J'ai cru devoir en mettre ici deux qui ont été faites avec tout le soin dont je suis capable.

Désirant, à l'occasion du canal de l'Yvette, connaître quelle pente il convenait de donner à une rigole, je me suis transporté dans la forêt d'Orléans pour vérifier la pente de la rigole de Courpalette qui fournit de l'eau au point de partage du canal d'Orléans dont je savais qu'elle avait très peu de pente à proportion de sa longueur. J'ai trouvé, par un nivellement fait deux fois très exactement, que la pente de cette rigole était, le 23 septembre 1769, de 3 pieds 5 pouces 2 lignes sur toute sa longueur qui est de 16.100 toises. Le point de partage du canal était alors très plein, l'eau n'y étant qu'à 0.10.11 1/4 plus bas que le dessus du bajoyer du batardeau du grand bief du côté Grignon, près de la rainure aval du côté de la rigole. L'inégalité du lit de la rigole et divers embarras qui rendaient la pente totale très inégale, m'ont empêché de la mesurer; je me suis réduit à faire l'observation suivante sur une partie qui m'a paru la plus propre à ce que je désirais.

(1) Plusieurs personnes, même versées dans la mécanique, remarquant que la vitesse des courants était à peu près comme la racine carrée de leur pente, sachant, d'ailleurs, que les vitesses acquises d'un corps tombant, soit librement, soit sur un plan incliné, sont comme la racine de la hauteur de la chute, ont cru, sans y faire plus d'attention, que le rapport des vitesses des courants de pente différente, avait la même cause [dans la minute : que le rapport des vitesses de différents courants pouvait s'expliquer de même). Il est aisé de voir que c'est une erreur.

Première observation.

Pour connaître la vitesse relative à la pente, j'ai choisi la partie de la rigole la plus droite et la plus égale, à l'endroit dit de la Gibonnière, par un temps très calme.

Une boule de cire jetée dans le milieu de la rigole a parcouru 101 toises en 23 minutes et une deuxième fois 99 toises en 22 minutes et demie; c'est à peu près 0 pi. 5. 31/4 par seconde.

La pente de la rigole en cette partie, vérifiée plusieurs fois, s'est trouvée de 0 pi. 0. 6 1/4 pour 100 toises de longueur.

Les côtés de la rigole, en cet endroit, sont revêtus de planches appuyées contre de petits pieux liernés et entretoisés, comme il parait au plan ci-joint.

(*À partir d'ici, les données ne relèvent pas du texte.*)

(** The direction a VIO belongs to ([STATE_FROM_VIO]). *)
Definition STATE_FROM_VIO (v : VIORef) (c : UnixNetVConnection) : NetState :=
  match v with ReadVIO => read c | WriteVIO => write c end.
Definition upd_state_of (v : VIORef) (f : NetState -> NetState) : State -> State :=
  match v with ReadVIO => upd_read f | WriteVIO => upd_write f end.

(** Modelled from the spec: the intrusive lists are part of the NetHandler,
    an external collaborator (component 3).  A list holds each connection at
    most once: [in_or_enqueue] appends unless present, [remove] unlinks,
    [push] puts in front. *)
Definition queue_in (v : nat) (q : list nat) : bool := existsb (Nat.eqb v) q.
Definition enqueue (v : nat) (q : list nat) : list nat := q ++ [v].
Definition in_or_enqueue (v : nat) (q : list nat) : list nat :=
  if queue_in v q then q else enqueue v q.
Definition remove (v : nat) (q : list nat) : list nat :=
  filter (fun x => negb (Nat.eqb v x)) q.
Definition push (v : nat) (q : list nat) : list nat := v :: q.

(** Modelled from the spec: the lock implementation is external (section 5,
    "non-blocking try tagged for the current thread").  A try-lock succeeds
    when the mutex is free or already held by the same thread; releasing
    undoes one acquisition. *)
Definition Mutex_trylock (m : ProxyMutexRef) (t : EThread) : Net bool :=
  pm <- gets (fun s => mutexes s m) ;;
  match thread_holding pm with
  | None => modify (upd_mutex m (fun _ => mkProxyMutex (Some t) 1)) ;; ret true
  | Some t' =>
      if Nat.eqb t' t
      then modify (upd_mutex m (fun p => mkProxyMutex (Some t) (S (nthread_holding p)))) ;;
           ret true
      else ret false
  end.

Definition Mutex_unlock (m : ProxyMutexRef) : Net unit :=
  modify (upd_mutex m (fun p =>
    match thread_holding p with
    | None => p
    | Some t =>
        match nthread_holding p with
        | S (S n) => mkProxyMutex (Some t) (S n)
        | _ => mkProxyMutex None 0
        end
    end)).

(** A scoped try-lock ([MUTEX_TRY_LOCK], [MUTEX_TRY_LOCK_FOR]): [body]
    receives the mutex that was locked, or [None] when the lock was not
    obtained; the lock is released when the scope is left.  Locking through
    a null mutex pointer is a null dereference. *)
Definition MUTEX_TRY_LOCK {A} (m : option ProxyMutexRef) (t : EThread)
    (body : option ProxyMutexRef -> Net A) : Net A :=
  match m with
  | None => abort
  | Some mr =>
      ok <- Mutex_trylock mr t ;;
      if ok : bool
      then a <- body (Some mr) ;; Mutex_unlock mr ;; ret a
      else body None
  end.

Definition nonzero (z : Z) : bool := negb (z =? 0).

Definition opt_nat_eqb (a b : option nat) : bool :=
  match a, b with
  | Some x, Some y => Nat.eqb x y
  | None, None => true
  | _, _ => false
  end.

Arguments opt_nat_eqb : simpl never.

(** Modelled from the spec: [VIO::ntodo] is declared with the VIO (data
    model, "ntodo() = nbytes - ndone (READ/WRITE) or 0 when op = NONE"). *)
Definition ntodo (v : VIO) : Z :=
  match op v with
  | VIO_NONE => 0
  | _ => nbytes v - ndone v
  end.

(** One socket call: the kernel's next reply, or [-EAGAIN] when nothing is
    pending. *)
Definition socket_reply (attempted : Z) : Net Z :=
  fun w =>
    match kernel (st w) with
    | [] => Some (- EAGAIN, w)
    | k :: rest =>
        Some (reply_value attempted k, mkWorld (with_kernel rest (st w)) (log w))
    end.

Fixpoint iov_total (iov : list IOVec) : Z :=
  match iov with
  | [] => 0
  | v :: rest => iov_len v + iov_total rest
  end.

Definition socketManager_read (fd len : Z) : Net Z :=
  emit (SockRead fd len) ;; socket_reply len.
Definition socketManager_readv (fd : Z) (iov : list IOVec) : Net Z :=
  emit (SockReadv fd iov) ;; socket_reply (iov_total iov).
Definition socketManager_write (fd len : Z) : Net Z :=
  emit (SockWrite fd len) ;; socket_reply len.
Definition socketManager_writev (fd : Z) (iov : list IOVec) : Net Z :=
  emit (SockWritev fd iov) ;; socket_reply (iov_total iov).

(** "if we have already moved some bytes successfully, summarize in r":
    the statement shared by the read and the write path. *)
Definition summarize (total attempted r : Z) : Z :=
  if negb (total =? attempted)
  then if r <=? 0 then total - attempted else total - attempted + r
  else r.

(** ** Sample objects *)

Definition idle_vio : VIO := mkVIO VIO_NONE 0 0 None None accessor_clear false.
Definition idle_side : NetState := mkNetState 0 0 0 idle_vio.

(** A running connection at address 7, owned by thread 1 and attached to
    that thread's NetHandler. *)
Definition sample_vc : UnixNetVConnection :=
  mkVC 7%nat 0 0 0 0 0 idle_side idle_side (Some 1%nat) (Some 1%nat) (Some 50%nat)
       None MainEvent 0 0 0 0 33 None 0 false 0 0 0.

Definition sample_handler : NetHandler :=
  mkNetHandler 9%nat [7%nat] [] [] [] [] [] [] [] None.

(** No lock is held, continuation [k] has mutex [100 + k], the clock
    reads 1000, the running thread is thread 1. *)
Definition sample_state (c : UnixNetVConnection) (replies : list KReply) : State :=
  mkState c (fun _ => sample_handler) (fun _ => mkProxyMutex None 0)
          (fun k => Some (100 + k)%nat) replies 1000 1%nat.

Definition sample_world (c : UnixNetVConnection) (replies : list KReply) : World :=
  mkWorld (sample_state c replies) [].

(** A continuation that does nothing. *)
Definition quiet : Continuation -> Z -> VIORef -> State -> option State :=
  fun _ _ _ s => Some s.

(** A buffer of three empty blocks of 4, 0 and 6 bytes. *)
Definition sample_buffer : MIOBuffer :=
  mkMIOBuffer [mkBlock 0 0 4; mkBlock 100 100 100; mkBlock 200 200 206].

(** A read of [n] bytes into [m] for continuation 2, enabled and
    triggered. *)
Definition reading (n : Z) (m : MIOBuffer) : NetState :=
  mkNetState 1 1 0 (mkVIO VIO_READ n 0 (Some 2%nat) (Some 102%nat) (writer_for m) true).

(** A write of [n] bytes for continuation 3, enabled and triggered, with
    nothing in the buffer yet. *)
Definition writing (n : Z) : NetState :=
  mkNetState 1 1 0
    (mkVIO VIO_WRITE n 0 (Some 3%nat) (Some 103%nat)
       (reader_for (mkReader 0 [mkBlock 0 0 8] (mkMIOBuffer [mkBlock 0 0 8]))) true).

(** A lock table in which thread [t] holds the mutexes [ms] and all others
    are free. *)
Definition held_by (ms : list ProxyMutexRef) (t : EThread) : ProxyMutexRef -> ProxyMutex :=
  fun m => if existsb (Nat.eqb m) ms then mkProxyMutex (Some t) 1 else mkProxyMutex None 0.

Definition sample_world_locked (c : UnixNetVConnection) (ms : list ProxyMutexRef) : World :=
  mkWorld (with_mutexes (held_by ms 1%nat) (sample_state c [])) [].

(** A handshake hook that reports completion. *)
Definition handshake_done : Z -> State -> Z * Z * State :=
  fun _ s => (EVENT_DONE, 0, s).


(** The sample state with the mutexes [ms] held by thread [t]. *)
Definition sample_world_held (c : UnixNetVConnection) (ms : list ProxyMutexRef)
    (t : EThread) (replies : list KReply) : World :=
  mkWorld (with_mutexes (held_by ms t) (sample_state c replies)) [].

(** A write of [n] bytes for continuation 3, enabled and triggered, with
    5 bytes waiting in the buffer. *)
Definition sample_reader : IOBufferReader :=
  mkReader 0 [mkBlock 0 5 8] (mkMIOBuffer [mkBlock 0 5 8]).

Definition sending (n : Z) : NetState :=
  mkNetState 1 1 0
    (mkVIO VIO_WRITE n 0 (Some 3%nat) (Some 103%nat) (reader_for sample_reader) true).

(** A timer event on thread 1. *)
Definition sample_event (c : bool) : Event := mkEvent 1%nat c.
(** ** The code *)

Section Code.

Les pieux, vraisemblablement, retardent un peu la vitesse. La rigole, d'ailleurs, était assez nette, fort droite et assez

égale dans une longueur très grande au-dessus et au-dessous de celle qui a servi à l'observation. Sa largeur moyenne, entre les pieux, était de 4 pi. 0. 02/3 et la profondeur moyenne de l'eau était de 1 pi. 7. 2. Par conséquent, le volume d'eau qui coulait était de 421 pouces d'eau (1), [plus exactement 410.27 pouces d'eau (2)].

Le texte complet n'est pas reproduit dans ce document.